WHAT IS REQUIRED
Reproduce the whole listing, keeping each line as it is.

DATA

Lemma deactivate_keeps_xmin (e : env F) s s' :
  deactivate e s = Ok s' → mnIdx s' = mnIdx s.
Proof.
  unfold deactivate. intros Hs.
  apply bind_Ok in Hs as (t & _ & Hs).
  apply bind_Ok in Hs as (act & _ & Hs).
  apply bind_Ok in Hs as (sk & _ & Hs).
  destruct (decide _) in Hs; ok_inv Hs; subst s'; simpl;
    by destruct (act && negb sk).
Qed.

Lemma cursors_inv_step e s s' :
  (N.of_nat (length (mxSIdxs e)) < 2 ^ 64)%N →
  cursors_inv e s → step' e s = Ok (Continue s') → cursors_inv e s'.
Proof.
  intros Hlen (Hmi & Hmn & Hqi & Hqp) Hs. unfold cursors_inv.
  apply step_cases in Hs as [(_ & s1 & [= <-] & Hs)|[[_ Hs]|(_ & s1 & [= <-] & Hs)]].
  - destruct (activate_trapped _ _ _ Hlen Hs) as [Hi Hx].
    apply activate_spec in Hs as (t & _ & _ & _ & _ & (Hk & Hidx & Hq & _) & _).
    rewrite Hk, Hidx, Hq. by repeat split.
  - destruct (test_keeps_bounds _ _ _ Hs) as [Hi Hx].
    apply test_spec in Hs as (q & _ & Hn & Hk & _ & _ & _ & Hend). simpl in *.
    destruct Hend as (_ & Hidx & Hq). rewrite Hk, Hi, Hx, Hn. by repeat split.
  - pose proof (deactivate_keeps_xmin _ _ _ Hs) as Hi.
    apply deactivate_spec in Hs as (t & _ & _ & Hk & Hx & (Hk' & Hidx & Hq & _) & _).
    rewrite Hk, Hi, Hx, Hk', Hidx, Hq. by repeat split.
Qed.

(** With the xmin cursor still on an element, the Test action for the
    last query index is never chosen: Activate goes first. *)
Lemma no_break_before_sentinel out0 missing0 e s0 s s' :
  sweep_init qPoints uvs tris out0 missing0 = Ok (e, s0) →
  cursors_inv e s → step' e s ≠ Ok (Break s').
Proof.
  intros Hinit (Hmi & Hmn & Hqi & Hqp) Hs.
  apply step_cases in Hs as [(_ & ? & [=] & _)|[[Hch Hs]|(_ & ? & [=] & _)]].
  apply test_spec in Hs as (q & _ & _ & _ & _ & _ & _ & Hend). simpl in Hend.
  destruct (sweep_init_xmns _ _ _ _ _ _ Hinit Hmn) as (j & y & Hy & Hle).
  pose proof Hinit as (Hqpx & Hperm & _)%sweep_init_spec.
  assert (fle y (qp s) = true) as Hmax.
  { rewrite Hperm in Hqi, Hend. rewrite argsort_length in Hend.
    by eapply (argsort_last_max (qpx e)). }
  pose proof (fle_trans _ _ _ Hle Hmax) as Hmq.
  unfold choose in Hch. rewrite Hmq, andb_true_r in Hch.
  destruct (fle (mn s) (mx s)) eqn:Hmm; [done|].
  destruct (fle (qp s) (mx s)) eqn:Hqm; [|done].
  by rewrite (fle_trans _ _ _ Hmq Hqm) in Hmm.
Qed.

ANSWER TO THE PROBLEM
Lemma deactivate_keeps_xmin (e : env F) s s' :
  deactivate e s = Ok s' → mnIdx s' = mnIdx s.
Proof.
  unfold deactivate. intros Hs.
  apply bind_Ok in Hs as (t & _ & Hs).
  apply bind_Ok in Hs as (act & _ & Hs).
  apply bind_Ok in Hs as (sk & _ & Hs).
  destruct (decide _) in Hs; ok_inv Hs; subst s'; simpl;
    by destruct (act && negb sk).
Qed.

Lemma cursors_inv_step e s s' :
  (N.of_nat (length (mxSIdxs e)) < 2 ^ 64)%N →
  cursors_inv e s → step' e s = Ok (Continue s') → cursors_inv e s'.
Proof.
  intros Hlen (Hmi & Hmn & Hqi & Hqp) Hs. unfold cursors_inv.
  apply step_cases in Hs as [(_ & s1 & [= <-] & Hs)|[[_ Hs]|(_ & s1 & [= <-] & Hs)]].
  - destruct (activate_trapped _ _ _ Hlen Hs) as [Hi Hx].
    apply activate_spec in Hs as (t & _ & _ & _ & _ & (Hk & Hidx & Hq & _) & _).
    rewrite Hk, Hidx, Hq. by repeat split.
  - destruct (test_keeps_bounds _ _ _ Hs) as [Hi Hx].
    apply test_spec in Hs as (q & _ & Hn & Hk & _ & _ & _ & Hend). simpl in *.
    destruct Hend as (_ & Hidx & Hq). rewrite Hk, Hi, Hx, Hn. by repeat split.
  - pose proof (deactivate_keeps_xmin _ _ _ Hs) as Hi.
    apply deactivate_spec in Hs as (t & _ & _ & Hk & Hx & (Hk' & Hidx & Hq & _) & _).
    rewrite Hk, Hi, Hx, Hk', Hidx, Hq. by repeat split.
Qed.

(** With the xmin cursor still on an element, the Test action for the
    last query index is never chosen: Activate goes first. *)
Lemma no_break_before_sentinel out0 missing0 e s0 s s' :
  sweep_init qPoints uvs tris out0 missing0 = Ok (e, s0) →
  cursors_inv e s → step' e s ≠ Ok (Break s').
Proof.
  intros Hinit (Hmi & Hmn & Hqi & Hqp) Hs.
  apply step_cases in Hs as [(_ & ? & [=] & _)|[[Hch Hs]|(_ & ? & [=] & _)]].
  apply test_spec in Hs as (q & _ & _ & _ & _ & _ & _ & Hend). simpl in Hend.
  destruct (sweep_init_xmns _ _ _ _ _ _ Hinit Hmn) as (j & y & Hy & Hle).
  pose proof Hinit as (Hqpx & Hperm & _)%sweep_init_spec.
  assert (fle y (qp s) = true) as Hmax.
  { rewrite Hperm in Hqi, Hend. rewrite argsort_length in Hend.
    by eapply (argsort_last_max (qpx e)). }
  pose proof (fle_trans _ _ _ Hle Hmax) as Hmq.
  unfold choose in Hch. rewrite Hmq, andb_true_r in Hch.
  destruct (fle (mn s) (mx s)) eqn:Hmm; [done|].
  destruct (fle (qp s) (mx s)) eqn:Hqm; [|done].
  by rewrite (fle_trans _ _ _ Hmq Hqm) in Hmm.
Qed.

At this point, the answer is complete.